The moon is roundest on the day when it is full, but it appears almost, but not quite full the day before and after. On the evening of this January’s full moon, the twin stars of Gemini, Castor (the dimmer one) and Pollux (the brighter one) shine nearby. However, the bright moonlight may make these two famous stars dim or even invisible. If you can’t spot them, rest assured, they are still there!

The full moon glows next to the Beehive

The pretty, but dim Beehive star cluster twinkles immediately below the full moon. It is much dimmer than Castor and Pollux, and it will be much closer to the bright moon making it indiscernible. So, to see the Beehive properly, you’ll need to come back when a bright moon isn’t in the sky.

A big white dot for the moon in the middle of the chart. Two smaller dots at the top right. A white small dot at the bottom left.
The January full moon will occur on the overnight of January 25. It will glow mid-way between the bright star Regulus and the twin stars of Gemini, Castor and Pollux. It will lie near the star cluster, the Beehive, which will be lost in the bright moon light. Chart via John Jardine Goss/ EarthSky.

January full moon and the July sun

Every full moon stays – more or less – opposite the sun. The moon’s path roughly follows the sun’s daytime path from six months ago, and six months from now.

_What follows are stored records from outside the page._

(* ===== verification/PeerJSON.v ===== *)
(** * Peer information as JSON ([encoding/json] on [PeerInfo])

    Members that find each other through etcd or member-list exchange [PeerInfo] as
    JSON. This file writes out [json.Marshal] and [json.Unmarshal] of package
    encoding/json for that type: strings with their escapes and UTF-8 rules, the syntax
    of values, and the matching of object keys with the fields' tags. *)

From stdpp Require Import base strings list.
From Stdlib Require Import ZArith Lia Ascii.
From S2P Require Import Prelude Float64 GoStrings ReplicatedHash.

Local Open Scope Z_scope.

(** ** UTF-8 ([unicode/utf8]) *)

(** The rest of a string whose first byte is in a range. *)
Definition next (lo hi : Z) (s : string) : option string :=
  match s with
  | String c r => if (lo <=? byte c) && (byte c <=? hi) then Some r else None
  | EmptyString => None
  end.

Definition between (lo hi z : Z) : bool := (lo <=? z) && (z <=? hi).

(** Bytes of the encoding at the front; 0 when it is not valid ([RuneError] of width 1). *)
Definition runeLen (s : string) : nat :=
  match s with
  | EmptyString => 0%nat
  | String a r =>
      let b := byte a in
      if b <? 128 then 1%nat
      else if between 194 223 b then
        match next 128 191 r with Some _ => 2%nat | None => 0%nat end
      else if between 224 239 b then
        match next (if b =? 224 then 160 else 128) (if b =? 237 then 159 else 191) r with
        | Some r => match next 128 191 r with Some _ => 3%nat | None => 0%nat end
        | None => 0%nat
        end
      else if between 240 244 b then
        match next (if b =? 240 then 144 else 128) (if b =? 244 then 143 else 191) r with
        | Some r => match next 128 191 r with
                    | Some r => match next 128 191 r with Some _ => 4%nat | None => 0%nat end
                    | None => 0%nat
                    end
        | None => 0%nat
        end
      else 0%nat
  end.

(** [utf8.EncodeRune] *)
Definition encodeRune (r : Z) : string :=
  if r <? 128 then chr r
  else if r <? 2048 then bytes [192 + r / 64; 128 + r mod 64]
  else if r <? 65536 then bytes [224 + r / 4096; 128 + r / 64 mod 64; 128 + r mod 64]
  else bytes [240 + r / 262144; 128 + r / 4096 mod 64; 128 + r / 64 mod 64; 128 + r mod 64].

In the Northern Hemisphere, you can see this happening as you watch the January full moon rise to almost the top of the sky, just as the sun does in July.

For the Southern Hemisphere, it’s the same effect, but reversed. Since it’s early summer there, the full moon in January rides low in the sky as the January sun rides high.

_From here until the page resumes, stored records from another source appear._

(** After it was put, etcd was asked to delete the own key and to revoke its lease, and
    answered so. *)
Definition deregistered (deleted revoked : result unit) (r : Registration) : Prop :=
  exists lease pre, onlyPuts pre /\
    rg_calls r = pre ++ [(ownPut lease, true); (Delete (instanceKey conf), succeeded deleted); (Revoke lease, succeeded revoked)].

(** How a round ends the goroutine: it was waiting, or it was backing off. *)
Definition stopped (rd : Round) (r : Registration) : Prop :=
  (exists deleted revoked, rd_select rd = DoneSignal deleted revoked /\ deregistered deleted revoked r) \/
  rd_doneInBackoff rd = true /\ onlyPuts (rg_calls r).

Lemma onlyPuts_snoc (calls : list (EtcdCall * bool)) (lease : Z) (ok : bool) :
  onlyPuts calls -> onlyPuts (calls ++ [(ownPut lease, ok)]).
Proof. intros Hc. apply Forall_app_2; [done|]. apply Forall_singleton. by exists lease. Qed.

Lemma registered_inv (r : Registration) : registered r -> reg_inv r.
Proof. intros Hr. split; [|done]. destruct Hr as (lease & pre & _ & -> & Hp). by apply onlyPuts_snoc. Qed.

Lemma select_spec (rd : Round) (r : Registration) : registered r ->
  exists go r', select conf (rd_select rd) r = Ret (go, r') /\ (go = true -> reg_inv r') /\ (go = false -> stopped rd r').
Proof.
  intros (lease & pre & Hl & Hc & Hp).
  assert (forall k now, registered (mkReg k (rg_lease r) now (rg_calls r))) as Hk by (intros; by exists lease, pre).
  destruct (rd_select rd) as [answer ctxDone|deleted revoked] eqn:Es; simpl.
  - destruct (answered _ answer); [case_match|]; eexists _, _; (split; [done|]; split; [|done]); intros _; apply registered_inv, Hk.
  - rewrite Hl. eexists _, _. split; [done|]. split; [done|]. intros _. left. exists deleted, revoked. split; [done|].
    exists lease, pre. split; [done|]. simpl. by rewrite Hc, <- app_assoc.
Qed.

Lemma attempt_spec (a : Attempt) (r : Registration) : rg_keepAlive r = NilChannel -> onlyPuts (rg_calls r) ->
  reg_inv (attempt conf a r).2 /\ ((attempt conf a r).1 = true -> registered (attempt conf a r).2).
Proof.
  intros Hk Hp. assert (forall lease ok, onlyPuts (rg_calls r ++ [(ownPut lease, ok)])) as Hs by (intros; by apply onlyPuts_snoc).
  assert (forall k lease, registered (mkReg k (Some lease) (rg_last r) (rg_calls r ++ [(ownPut lease, true)]))) as Hr
    by (intros k lease; by exists lease, (rg_calls r)).
  destruct a as [e|lease e|lease e k|lease]; simpl; (split; [|done || by intros _; apply Hr]).
  - by split.
  - by split; [apply Hs|].
  - apply registered_inv, Hr.
  - apply registered_inv, Hr.
Qed.

Lemma round_spec (rd : Round) (r : Registration) : reg_inv r ->
  exists go r', round conf rd r = Ret (go, r') /\ (go = true -> reg_inv r') /\ (go = false -> stopped rd r').
Proof.
  intros [Hp Hi]. unfold round. destruct (rg_keepAlive r) eqn:Ek; [|by apply select_spec, Hi..].
  destruct (attempt_spec (rd_attempt rd) r Ek Hp) as [Ha Hreg]. destruct (attempt conf (rd_attempt rd) r) as [[] r1]; cbn [fst snd] in *.
  - by apply select_spec, Hreg.
  - eexists _, _. split; [done|]. split; [done|]. intros Hd. right. split; [by destruct (rd_doneInBackoff rd)|apply Ha].
Qed.

Lemma rounds_spec (rds : list Round) (r : Registration) : reg_inv r ->
  exists go r', rounds conf rds r = Ret (go, r') /\ (go = true -> reg_inv r') /\
    (go = false -> exists rd, rd ∈ rds /\ stopped rd r').
Proof.
  revert r. induction rds as [|rd rds IH]; intros r Hi; [by eexists _, _|].
  destruct (round_spec rd r Hi) as (go & r1 & Hr & Ht & Hf). cbn [rounds]. rewrite Hr. destruct go.
  - destruct (IH r1 (Ht eq_refl)) as (go & r' & -> & Ht' & Hf'). exists go, r'. split; [done|]. split; [done|].
    intros Hg. destruct (Hf' Hg) as (rd' & Hin & Hs). exists rd'. split; [set_solver|done].
  - eexists _, _. split; [done|]. split; [done|]. intros _. exists rd. split; [set_solver|by apply Hf].
Qed.
End Registration.


(** When the watch cannot be started, the pool's context is cancelled and the pool dropped,
    but the goroutine that keeps the registration is not told to stop: its channel is
    closed, and it takes one round after the other without waiting, for ever. *)
Theorem abandoned_registration_spins (conf : EtcdPoolConfig) (rds : list Round) (r : Registration)
    (Hk : rg_keepAlive r = ClosedChannel) (Hctx : Forall (fun rd => exists answer, rd_select rd = Receive answer true) rds) :
  rounds conf rds r = Ret (true, r).
Proof.
  induction Hctx as [|rd rds [answer Hs] _ IH]; [done|]. cbn [rounds]. unfold round. rewrite Hk, Hs. cbn. rewrite Hk. cbn.
  replace (set_keepAlive ClosedChannel r) with r; [exact IH|]. destruct r. cbn in *. by subst.
Qed.

(** A keep-alive that comes late is not noticed: [lastKeepAlive.Sub(now)] is
    negative, so with a clock that does not go back the check against the lease never
    holds, however long ago the last one came. *)
Theorem etcd_gap_unnoticed (conf : EtcdPoolConfig) (r : Registration) (now : Z) (ctxDone : bool)
    (Hopen : rg_keepAlive r = OpenChannel) (Hclock : rg_last r <= now) :
  select conf (Receive (Some now) ctxDone) r = Ret (true, mkReg OpenChannel (rg_lease r) now (rg_calls r)).
Proof.
  unfold select. rewrite Hopen. cbn [answered]. replace (_ <? _) with false; [done|].
  symmetry. apply Z.ltb_ge. unfold leaseTTL, Second. lia.
Qed.

(** ** Examples *)

Definition etcdConf : EtcdPoolConfig := mkEtcdConf (mkPeerInfo "" "" "10.0.0.1:1051" false) true "/gubernator-peers".

Definition twoPeers : list PeerInfo := [mkPeerInfo "" "" "10.0.0.1:1051" false; mkPeerInfo "" "" "10.0.0.2:1051" false].

Lemma etcd_discovers_witness : exists e' report,
  collectPeers etcdConf (Ok (reverse (Marshal <$> twoPeers))) newEtcdPool = (Ok tt, e') /\
  et_reports e' = [report] /\
  report ≡ₚ [mkPeerInfo "" "" "10.0.0.1:1051" true; mkPeerInfo "" "" "10.0.0.2:1051" false].
Proof.
  apply (etcd_discovers etcdConf newEtcdPool twoPeers (reverse (Marshal <$> twoPeers))).
  - apply reverse_Permutation.
  - do 2 (apply Forall_cons_2; [vm_compute; reflexivity|]). apply Forall_nil_2.
  - apply (bool_decide_unpack _). vm_compute. exact I.
Defined.

(** A list, an error, a restart that finds another list but no watch, and a cancelled watch. *)
Definition someEvents : list WatchEvent :=
  [WChange (Ok []); WChange (Err Canceled); WError (mkRestart false (Ok (Marshal <$> twoPeers)) false false);
   WClosed (mkRestart false (Err Canceled) true false); WCanceled; WChange (Ok [])].

Lemma etcd_latest_witness : exists conf r e,
  NewEtcdPool etcdConf (Registered 7) (Ok []) true = Ok (conf, r, e) /\
  et_peers (watchAll conf someEvents e) = collect (Marshal <$> twoPeers).
Proof.
  eexists _, _, _. split; [reflexivity|].
  destruct (etcd_latest etcdConf _ (Registered 7) (Ok []) true _ _ someEvents eq_refl) as (first & [= <-] & Hp & _). exact Hp.
Defined.

(** Registered, kept alive, lost, two failed attempts, one of which leaves a closed channel,
    registered again, and stopped; etcd refuses to delete the key. *)
Definition someRounds : list Round :=
  [mkRound (Registered 0) false (Receive (Some 5) false); mkRound (Registered 0) false (Receive None false);
   mkRound (GrantFailed Canceled) false (Receive None false);
   mkRound (KeepAliveFailed 8 Canceled ClosedChannel) false (Receive None false);
   mkRound (Registered 0) false (Receive (Some 8) false); mkRound (Registered 9) false (Receive (Some 9) false);
   mkRound (Registered 0) false (DoneSignal (Err Canceled) (Ok tt))].


(** An hour without a keep-alive. *)
Lemma etcd_gap_unnoticed_witness :
  select etcdConf (Receive (Some (3600 * Second)) false) (mkReg OpenChannel (Some 7) 0 []) =
    Ret (true, mkReg OpenChannel (Some 7) (3600 * Second) []).
Proof. apply (etcd_gap_unnoticed etcdConf (mkReg OpenChannel (Some 7) 0 [])); [reflexivity|]. vm_compute. discriminate. Defined.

Tracing the high path of the January full moon

You can experiment with the path of the sun and moon. Simply trace a line with your finger from east to west along a low arc above the southern horizon to emulate the sun’s January path. Then trace another path high overhead to emulate the moon’s path in January. You’ll see that the higher path will be much longer than the lower one.

The monthly paths come into balance

Little by little, we can watch the two paths come back into balance. Each month, the full moon will cross the sky at a slightly lower arc than the previous month. Each successive full moon takes less time than the previous one to cross the sky. Since last month’s full moon was closest to the winter solstice, it rose the highest. At March’s full moon, which is near the Northern Hemisphere’s spring equinox, the two paths – of the moon and of the sun – will nearly be the same.

Then, near the June solstice, those of us in the Northern Hemisphere see the sun cross high overhead during the year’s longest days. And, during the short northern summer nights, we see the moon cross lower and spend less time in the sky.

And on the cycle goes.

Full moon lies opposite the sun. The Earth in the middle.
At full moon, the sun, Earth, and moon are aligned in space, with Earth in the middle. The moon’s day side – its fully lighted hemisphere – directly faces us. Chart via John Jardine Goss/ EarthSky.

Bottom line: The 2024 January full moon falls on January 25 at 17:54 UTC (11:54 a.m. CST). It’s in Cancer and appears nearby the Beehive star cluster. It also closely follows the path of the sun in July.